Integrally Pre-Trained Transformer Pyramid Networks

翻译：综合培训前综合变形器金字塔网络

Yunjie Tian,Lingxi Xie,Zhaozhi Wang,Longhui Wei,Xiaopeng Zhang,Jianbin Jiao,Yaowei Wang,Qi Tian,Qixiang Ye

from arxiv, 13 pages, 5 figures, 13 tables

In this paper, we present an integral pre-training framework based on masked image modeling (MIM).

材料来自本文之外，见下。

(** * reagraph: GraphRenderer and camera Controls

    A shallow embedding of the two view-layer components of the
    repository:

    - [src/GraphRenderer.tsx]: the component that turns the graph's nodes
      and edges into scene elements and exposes the [centerGraph] handle;
    - the [Controls] component: the camera bindings (pan, zoom, rotate),
      the keyboard wiring and the imperative handle handed to the host.

    The components are glue over external collaborators (three.js,
    camera-controls, hold-event, reakeys, React).  Every call that leaves
    the repository is recorded in a call log carried by the [World]; the
    state the components read and write themselves (the camera ref, the
    left mouse button binding, the listener tables) is explicit state.
    JavaScript numbers are IEEE binary64, the kernel's primitive floats. *)

From Stdlib Require Import List String Bool PrimFloat Lia.
Import ListNotations.

#[local] Set Warnings "-inexact-float".

Open Scope string_scope.
Open Scope list_scope.

(* ------------------------------------------------------------------ *)
(** * JavaScript completions, errors and the component monad           *)
(* ------------------------------------------------------------------ *)

Module Js.

(** The two kinds of exception the components can raise: an explicit
    [new Error(message)] and the [TypeError] of a property access on
    [null]. *)
Inductive JsError : Type :=
| Error (message : string)
| TypeError (message : string).

(** A statement either completes normally with a value or throws. *)
Inductive Completion (A : Type) : Type :=
| Normal (a : A)
| Throw (e : JsError).

Arguments Normal {A} a.
Arguments Throw {A} e.

(** [Array.prototype.reduce] with a callback that may throw: the fold runs
    left to right and the first exception aborts it. *)
Fixpoint reduce {A B : Type} (f : B -> A -> Completion B)
    (l : list A) (acc : B) : Completion B :=
  match l with
  | [] => Normal acc
  | x :: rest =>
      match f acc x with
      | Normal acc' => reduce f rest acc'
      | Throw e => Throw e
      end
  end.

(** A template literal with one substitution between two fixed parts. *)
Definition template (before subst after : string) : string :=
  (before ++ subst ++ after)%string.

End Js.

Export Js.

(* ------------------------------------------------------------------ *)
(** * Graph data                                                        *)
(* ------------------------------------------------------------------ *)

(** [GraphNode] and [GraphEdge] come from [./types]; the components only
    read [id] and pass every other field along untouched, so the remaining
    fields are kept as one list of named values. *)
Record GraphNode : Type := mkGraphNode {
  node_id : string;
  node_fields : list (string * string)
}.

Record GraphEdge : Type := mkGraphEdge {
  edge_id : string;
  edge_fields : list (string * string)
}.
(** C3. When the first dispatch of a request that is not yet marked is
    answered with 401 and the refresh exchange returns a failure, the call is
    rejected with the [UnauthorizedException] whose message asks to link the
    integration again and whose action is [LinkMeli]; the stored tokens are
    what they were, and the only request dispatched is the first one. *)
Theorem refresh_failure_asks_to_link_again (fuel : nat) (reason : string) :
  (2 <= fuel)%nat ->
  refreshAccessToken w (before_refresh w st config) (meliRefresh (userConfig st))
    = inr (RefreshFailure reason) ->
  fst (httpInstance fuel w config st)
    = Rejected (UnauthorizedException "Please link meli again" LinkMeli) /\
  userConfig (snd (httpInstance fuel w config st)) = userConfig st /\
  dispatched (produced (httpInstance fuel w config) st) = [outgoing w st config].
Proof.
  intros Hf Hr. destruct fuel as [|n]; [lia|]. clear Hf.
  pose proof (refresh_failed n reason Hr) as E.
  split; [rewrite E; reflexivity|].
  split; [rewrite E; reflexivity|].
  read_log. reflexivity.
Qed.
(** * Horde3D render-pipeline resource (egPipeline.cpp): shallow embedding

    The development follows [PipelineResource] and
    [ExternalPipelineCommandsManager] of
    [Horde3D/Source/Horde3DEngine/egPipeline.cpp].

    - C strings are [string]; a [const char *] that may be null is an
      [option string].
    - [int] and [uint32] are [Z] with the wrap-around written out.
    - [float] is IEEE binary32, as [spec_float] with precision 24 and
      maximal exponent 128.
    - The engine services reached through [Modules::...] form the class
      [Modules]; every method runs in the monad [Run], which threads the
      engine state and collects the calls made on the render device, on the
      log and on the registered callbacks. *)

From Stdlib Require Import ZArith List String Ascii Bool Lia.
From Stdlib Require Import Floats.SpecFloat.
From stdpp Require Import base list strings pretty.

Open Scope string_scope.
Open Scope list_scope.
Open Scope Z_scope.

(** ** Machine integers *)

Module Int.

Definition to_uint32 (x : Z) : Z := x mod 2 ^ 32.

Definition to_int32 (x : Z) : Z := (x + 2 ^ 31) mod 2 ^ 32 - 2 ^ 31.

Definition is_int32 (x : Z) : Prop := - 2 ^ 31 <= x < 2 ^ 31.

(** [(size_t)(int)x]: the index actually used by [v[x]] when [x] is an [int]. *)
Definition to_size_t (x : Z) : Z := x mod 2 ^ 64.

End Int.

(** ** C string functions *)

Module CStr.

Definition tolower (c : ascii) : ascii :=
  let n := nat_of_ascii c in
  if ((65 <=? n) && (n <=? 90))%nat then ascii_of_nat (n + 32) else c.

Definition code (c : ascii) : Z := Z.of_nat (nat_of_ascii c).

Fixpoint strcmp (a b : string) : Z :=
  match a, b with
  | EmptyString, EmptyString => 0
  | EmptyString, String _ _ => -1
  | String _ _, EmptyString => 1
  | String c a', String d b' =>
      if Ascii.eqb c d then strcmp a' b' else code c - code d
  end.

Fixpoint _stricmp (a b : string) : Z :=
  match a, b with
  | EmptyString, EmptyString => 0
  | EmptyString, String _ _ => -1
  | String _ _, EmptyString => 1
  | String c a', String d b' =>
      if Ascii.eqb (tolower c) (tolower d) then _stricmp a' b'
      else code (tolower c) - code (tolower d)
  end.

Fixpoint lower (s : string) : string :=
  match s with
  | EmptyString => EmptyString
  | String c s' => String (tolower c) (lower s')
  end.

Definition digit_of (c : ascii) : option Z :=
  let n := nat_of_ascii c in
  if ((48 <=? n) && (n <=? 57))%nat then Some (Z.of_nat n - 48) else None.

End CStr.

(** ** IEEE binary32 *)

Module F32.

Definition prec : Z := 24.
Definition emax : Z := 128.

Definition float : Type := spec_float.

Definition mul (x y : float) : float := SFmul prec emax x y.

(** Conversion of a [uint32] operand in [u * f]. *)
Definition of_uint32 (u : Z) : float := binary_normalize prec emax u 0 false.

Definition is_finite (x : float) : bool :=
  match x with
  | S754_zero _ | S754_finite _ _ _ => true
  | _ => false
  end.

Definition quarter : float := S754_finite false 1 (-2).

End F32.
(** C4. The context of a short conversation.  With between 1 and 10 user
    and assistant turns, [createCondensedHistory] returns one system-role
    message, "CONTEXT: " followed by a header and one labelled entry per
    turn in the order of the history; the entries hold the contents of the
    turns with the tool calls marked, one after the other, and hold the
    contents themselves when none contains a tool-call marker. *)
Theorem context_of_short_conversation m :
  let turns := dialogue (history m) in
  (1 <= length turns <= 10)%nat →
  ∃ body,
    createCondensedHistory m = Ret [SystemMessage ("CONTEXT: " +:+ body)]
    ∧ body = "Previous conversation includes:" +:+ LF +:+ LF
               +:+ concat_strings (map format_turn turns)
    ∧ in_order (map (λ t, mark_tool_calls (Content t)) turns) body
    ∧ ((∀ t, t ∈ turns → Contains (Content t) "[Tool Call:" = false) →
       in_order (map Content turns) body).
Proof.
  intros turns Hlen.
  exists ("Previous conversation includes:" +:+ LF +:+ LF
            +:+ concat_strings (map format_turn turns)).
  assert (Hord : in_order (map (λ t, mark_tool_calls (Content t)) turns)
                   ("Previous conversation includes:" +:+ LF +:+ LF
                      +:+ concat_strings (map format_turn turns))).
  { rewrite <- !string_app_assoc. apply in_order_concat, format_turn_shape. }
  split; [| split; [done | split; [exact Hord |]]].
  - unfold createCondensedHistory. fold (dialogue (history m)). fold turns.
    destruct (Z.gtb_spec (Z.of_nat (length turns)) 10) as [? | _]; [lia |].
    destruct (Z.gtb_spec (Z.of_nat (length turns)) 0) as [_ | ?]; [| lia].
    simpl. by rewrite formatExistingContext_short.
  - intros Hplain. eapply in_order_ext; [| exact Hord].
    apply map_ext_in. intros t Ht. apply mark_tool_calls_plain, Hplain.
    by apply list_elem_of_In.
Qed.

Lemma last_n_all_but_last {A} (l : list A) :
  (10 < length l)%nat →
  last_n 5 (all_but_last l) = take 5 (drop (length l - 6) l)
  ∧ length (last_n 5 (all_but_last l)) = 5%nat.
Proof.
  intros Hlen. unfold last_n, all_but_last.
  rewrite length_take, Nat.min_l by lia.
  replace (length l - 1 - 5)%nat with (length l - 6)%nat by lia.
  assert (Heq : drop (length l - 6) (take (length l - 1) l)
                = take 5 (drop (length l - 6) l)).
  { rewrite skipn_firstn_comm. f_equal. lia. }
  rewrite Heq. split; [done |].
  rewrite length_take, length_drop. lia.
Qed.

(** C3. The context of a long conversation when summarization fails.  With
    more than 10 user and assistant turns and a failing [Invoke], the
    context is the labelled transcript of exactly 5 turns: the last 5 of the
    turns that precede the most recent one. *)
Theorem context_when_summary_fails m client response err :
  let turns := dialogue (history m) in
  (10 < length turns)%nat →
  llm m = Some client →
  Invoke client ([SystemMessage summaryPrompt] ++ all_but_last turns)
  = (response, Some err) →
  let recent := last_n 5 (all_but_last turns) in
  recent = take 5 (drop (length turns - 6) turns)
  ∧ length recent = 5%nat
  ∧ createCondensedHistory m
    = Ret [SystemMessage ("CONTEXT: " +:+ "Previous conversation includes:" +:+ LF +:+ LF
                            +:+ concat_strings (map format_turn recent))].
Proof.
  intros turns Hlen Hllm Hinv recent.
  destruct (last_n_all_but_last turns Hlen) as [Hrecent Hfive].
  split; [exact Hrecent |]. split; [exact Hfive |].
  unfold createCondensedHistory. fold (dialogue (history m)). fold turns.
  destruct (Z.gtb_spec (Z.of_nat (length turns)) 10) as [_ | ?]; [| lia].
  unfold generateContextSummary. rewrite Hllm, Hinv.
  assert (Hlen' : length (all_but_last turns) = (length turns - 1)%nat).
  { unfold all_but_last. rewrite length_take. lia. }
  destruct (Z.ltb_spec (Z.of_nat (length (all_but_last turns))) 5) as [? | _]; [lia |].
  fold recent. fold recent in Hfive. clearbody recent.
  rewrite (formatExistingContext_short recent) by lia.
  reflexivity.
Qed.

(** *** What a step leaves alone *)

Lemma same_session_refl m : same_session m m.
Proof. by repeat split. Qed.

Lemma same_session_trans m1 m2 m3 :
  same_session m1 m2 → same_session m2 m3 → same_session m1 m3.
Proof.
  intros (? & ? & ? & ? & ? & ? & ? & ?) (? & ? & ? & ? & ? & ? & ? & ?).
  repeat split; try congruence. eauto.
Qed.

Lemma repaint_same h t m : same_session m (repaint h t m).
Proof. by repeat split. Qed.

Lemma update_widgets_same m msg cmds :
  same_session m (fst (update_widgets m msg cmds)).
Proof.
  unfold update_widgets. destruct (ta_Update (ta m) msg) as [ta' c]. simpl.
  destruct (ready m); [destruct (vp_Update (hold m) msg) |]; by repeat split.
Qed.

Lemma updateViewportContent_same now m m' :
  updateViewportContent now m = Ret m' → same_session m m'.
Proof. intros (h & t & ->)%updateViewportContent_inv. apply repaint_same. Qed.

Lemma updateViewportContentInternal_same m m' :
  updateViewportContentInternal m = Ret m' → same_session m m'.
Proof. intros (h & ->)%updateViewportContentInternal_inv. by repeat split. Qed.



(** While the session is streaming, a message changes neither the
    statistics nor, unless it ends the stream, the history; and [Update]
    hands out no command that would start a stream. *)
Lemma Update_while_streaming now w msg w' cmd :
  streaming (model w) = true →
  Update now w msg = Ret (w', cmd) →
  stats (model w') = stats (model w)
  ∧ (sized (model w) → sized (model w'))
  ∧ (∀ u, startStreamingCmd u ∉ flatten cmd)
  ∧ (streaming (model w') = true → history (model w') = history (model w)).
Proof.
  intros Hst. unfold Update. rewrite Hst.
  assert (Hwidgets : ∀ m cmds u,
             (∀ c, c ∈ cmds → ∃ x, c = widgetCmd x) →
             startStreamingCmd u ∉ flatten (snd (update_widgets m msg cmds))).
  { intros m cmds u Hc. unfold update_widgets.
    destruct (ta_Update (ta m) msg) as [ta' c]. simpl.
    assert (Hflat : ∀ l, (∀ c, c ∈ l → ∃ x, c = widgetCmd x) →
                         startStreamingCmd u ∉ flatten (Batch l)).
    { clear. intros l Hl. simpl. induction l as [|c l IH]; [apply not_elem_of_nil |].
      destruct (Hl c) as [x ->]; [left |]. simpl.
      apply not_elem_of_cons. split; [done |].
      apply IH. intros c' Hc'. apply Hl. by right. }
    destruct (ready _); [destruct (vp_Update _ _) |]; simpl; apply Hflat;
      intros c0 [Hc0 | Hc0]%elem_of_app; try (by apply Hc);
      try (apply list_elem_of_singleton in Hc0; eauto);
      apply elem_of_app in Hc0 as [Hc0 | Hc0]; try (by apply Hc);
      apply list_elem_of_singleton in Hc0; eauto. }
  assert (Hnil : ∀ c : Cmd, c ∈ @nil Cmd → ∃ x, c = widgetCmd x).
  { intros c Hc. inversion Hc. }
  destruct msg as [Width Height | | | | [| | | runes] | tag].
  - (* WindowSizeMsg *)
    destruct (NewTermRenderer _) as [g [err|]]; [discriminate |].
    destruct (updateViewportContent now _) as [m1 | |] eqn:Hr; simpl; [| discriminate ..].
    apply updateViewportContent_same in Hr.
    pose proof (update_widgets_same m1 (WindowSizeMsg Width Height) []) as Hw.
    pose proof (Hwidgets m1 [] ) as Hc.
    destruct (update_widgets m1 _ []) as [m2 c]. simpl in *.
    intros [= <- <-]. simpl.
    destruct Hr as (Hh & ? & _ & _ & Hs & _ & _ & Hz).
    destruct Hw as (Hh' & ? & _ & _ & Hs' & _ & _ & Hz').
    split; [by rewrite Hs', Hs |]. split; [intros _; apply Hz', Hz; by eexists |].
    split; [intros u; by apply Hc |]. intros _. by rewrite Hh', Hh.
  - (* tickMsg *)
    destruct (tokenChan (model w)) as [[|token rest] [|]] eqn:Hch; simpl.
    + destruct (updateViewportContentInternal _) as [m1 | |] eqn:Hr; simpl;
        [| discriminate ..].
      apply updateViewportContentInternal_same in Hr.
      destruct Hr as (Hh & Hs & _ & _ & Ht & _ & _ & Hz).
      intros [= <- <-]. simpl. split; [by rewrite Ht |]. split; [done |].
      split; [intros u Hu; inversion Hu as [| ? ? ? Hu']; inversion Hu' |].
      rewrite Hs. discriminate.
    + intros [= <- <-]. repeat split; try done.
      intros u Hu; inversion Hu as [| ? ? ? Hu']; inversion Hu'.
    + destruct (updateViewportContent now _) as [m1 | |] eqn:Hr; simpl;
        [| discriminate ..].
      apply updateViewportContent_same in Hr.
      destruct Hr as (Hh & Hs & _ & _ & Ht & _ & _ & Hz).
      intros [= <- <-]. simpl.
      split; [rewrite Ht; fields; by destruct (_ >? 10000); [| destruct (_ >? 5000)] |].
      split; [intros Hsz; apply Hz; fields;
              by destruct (_ >? 10000); [| destruct (_ >? 5000)] |].
      split; [intros u Hu; inversion Hu as [| ? ? ? Hu']; inversion Hu' |].
      intros _. rewrite Hh. fields.
      by destruct (_ >? 10000); [| destruct (_ >? 5000)].
    + destruct (updateViewportContent now _) as [m1 | |] eqn:Hr; simpl;
        [| discriminate ..].
      apply updateViewportContent_same in Hr.
      destruct Hr as (Hh & Hs & _ & _ & Ht & _ & _ & Hz).
      intros [= <- <-]. simpl.
      split; [rewrite Ht; fields; by destruct (_ >? 10000); [| destruct (_ >? 5000)] |].
      split; [intros Hsz; apply Hz; fields;
              by destruct (_ >? 10000); [| destruct (_ >? 5000)] |].
      split; [intros u Hu; inversion Hu as [| ? ? ? Hu']; inversion Hu' |].
      intros _. rewrite Hh. fields.
      by destruct (_ >? 10000); [| destruct (_ >? 5000)].
  - (* exitMsg *)
    intros [= <- <-]. repeat split; try done.
    intros u Hu; inversion Hu as [| ? ? ? Hu']; inversion Hu'.
  - (* streamStartMsg *)
    intros [= <- <-]. repeat split; try done.
    intros u Hu; inversion Hu as [| ? ? ? Hu']; inversion Hu'.
  - (* KeyEsc *)
    set (m0 := if ta_Focused _ then _ else _).
    assert (Hm0 : same_session (model w) m0).
    { subst m0. destruct (ta_Focused _); by repeat split. }
    pose proof (update_widgets_same m0 (KeyMsg KeyEsc) []) as Hw.
    pose proof (Hwidgets m0 []) as Hc.
    destruct (update_widgets m0 _ []) as [m2 c]. simpl in *.
    intros [= <- <-]. simpl.
    destruct (same_session_trans _ _ _ Hm0 Hw) as (Hh & ? & _ & _ & Hs & _ & _ & Hz).
    repeat split; try done. intros u. by apply Hc.
  - (* KeyEnter *)
    intros [= <- <-]. repeat split; try done. intros u Hu. inversion Hu.
  - (* KeyCtrlC *)
    intros [= <- <-]. repeat split; try done.
    intros u Hu; inversion Hu as [| ? ? ? Hu']; inversion Hu'.
  - (* another key *)
    set (r := if negb _ then _ else _).
    assert (Hm0 : same_session (model w) (fst r)
                 ∧ ∀ c, c ∈ snd r → ∃ x, c = widgetCmd x).
    { subst r. destruct (negb _); [destruct (ta_Focus _) as [ta' c'] |]; simpl.
      - split; [by repeat split |].
        intros c ->%list_elem_of_singleton. eauto.
      - split; [apply same_session_refl | done]. }
    destruct r as [m0 cmds]. simpl in Hm0. destruct Hm0 as [Hm0 Hcmds].
    pose proof (update_widgets_same m0 (KeyMsg (KeyOther runes)) cmds) as Hw.
    pose proof (Hwidgets m0 cmds) as Hc.
    destruct (update_widgets m0 _ cmds) as [m2 c]. simpl in *.
    intros [= <- <-]. simpl.
    destruct (same_session_trans _ _ _ Hm0 Hw) as (Hh & ? & _ & _ & Hs & _ & _ & Hz).
    repeat split; try done. intros u. by apply Hc.
  - (* a message without a case *)
    pose proof (update_widgets_same (model w) (otherMsg tag) []) as Hw.
    pose proof (Hwidgets (model w) []) as Hc.
    destruct (update_widgets (model w) _ []) as [m2 c]. simpl in *.
    intros [= <- <-]. simpl.
    destruct Hw as (Hh & ? & _ & _ & Hs & _ & _ & Hz).
    repeat split; try done. intros u. by apply Hc.
Qed.



Lemma step_msg_inv now msg s s' :
  step (l_msg now msg) s = Some (Ret s') →
  ∃ w cmd, Update now (world s) msg = Ret (w, cmd)
           ∧ s' = MkSys w (pending s ++ flatten cmd) (goroutines s).
Proof.
  unfold step.
  destruct (Update now (world s) msg) as [[w cmd] | |]; simpl; [| discriminate ..].
  intros [= <-]. eauto.
Qed.





(** *** Counting the frames *)

Lemma wrap_int_range z : in_int_range (wrap_int z).
Proof.
  unfold in_int_range, wrap_int, min_int, max_int.
  pose proof (Z.mod_pos_bound (z - -9223372036854775808) (2 ^ 64)). lia.
Qed.

Lemma wrap_int_id z : in_int_range z → wrap_int z = z.
Proof.
  unfold in_int_range, wrap_int, min_int, max_int. intros Hz.
  rewrite Z.mod_small; lia.
Qed.

Lemma wrap_int_add_l a b : wrap_int (wrap_int a + b) = wrap_int (a + b).
Proof.
  unfold wrap_int. f_equal.
  replace ((a - min_int) mod 2 ^ 64 + min_int + b - min_int)
    with ((a - min_int) mod 2 ^ 64 + b) by lia.
  rewrite Zplus_mod_idemp_l. f_equal. lia.
Qed.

We advocate for pre-training the backbone and neck jointly so that the transfer gap between MIM and downstream recognition tasks is minimal. We make two technical contributions. First, we unify the reconstruction and recognition necks by inserting a feature pyramid into the pre-training stage. Second, we complement mask image modeling (MIM) with masked feature modeling (MFM) that offers multi-stage supervision to the feature pyramid. The pre-trained models, termed integrally pre-trained transformer pyramid networks (iTPNs), serve as powerful foundation models for visual recognition. In particular, the base/large-level iTPN achieves an 86.2%/87.8% top-1 accuracy on ImageNet-1K, a 53.2%/55.6% box AP on COCO object detection with 1x training schedule using Mask-RCNN, and a 54.7%/57.7% mIoU on ADE20K semantic segmentation using UPerHead -- all these results set new records. Our work inspires the community to work on unifying upstream pre-training and downstream fine-tuning tasks. Code and the pre-trained models will be released at https://github.com/sunsmarterjie/iTPN.

翻译：在本文中,我们提出了一个基于蒙面图像建模(MIM)的综合培训前框架。我们共同倡导对骨干和颈部进行预培训,以便使MIM和下游识别任务之间的转移差距最小化。我们做出了两项技术贡献。首先,我们通过在培训前阶段插入一个特征金字塔将重建和识别脖子统一起来。第二,我们以蒙面特征建模(MIM)补充蒙面图像建模(MIM),为特征金字塔提供多阶段监督。预先培训的模型(iTPNs),被称为综合培训前的变形金字塔网络(iTPNs),作为视觉识别的强大基础模型。特别是,基础/大型 iTPNN在图像Net-1K上实现了86.2%/87.8%的最高-1精确度,在COO物体探测上实现了53.2%/55.6%的框 AP,在使用Mask-RCNNN和54.7%/57.7%的MIOU,关于使用UPer Checkations-train-train-train-trading Dredustrations.

0

相关内容

Pyramid

Pyramid is a small, fast, down-to-earth Python web application development framework.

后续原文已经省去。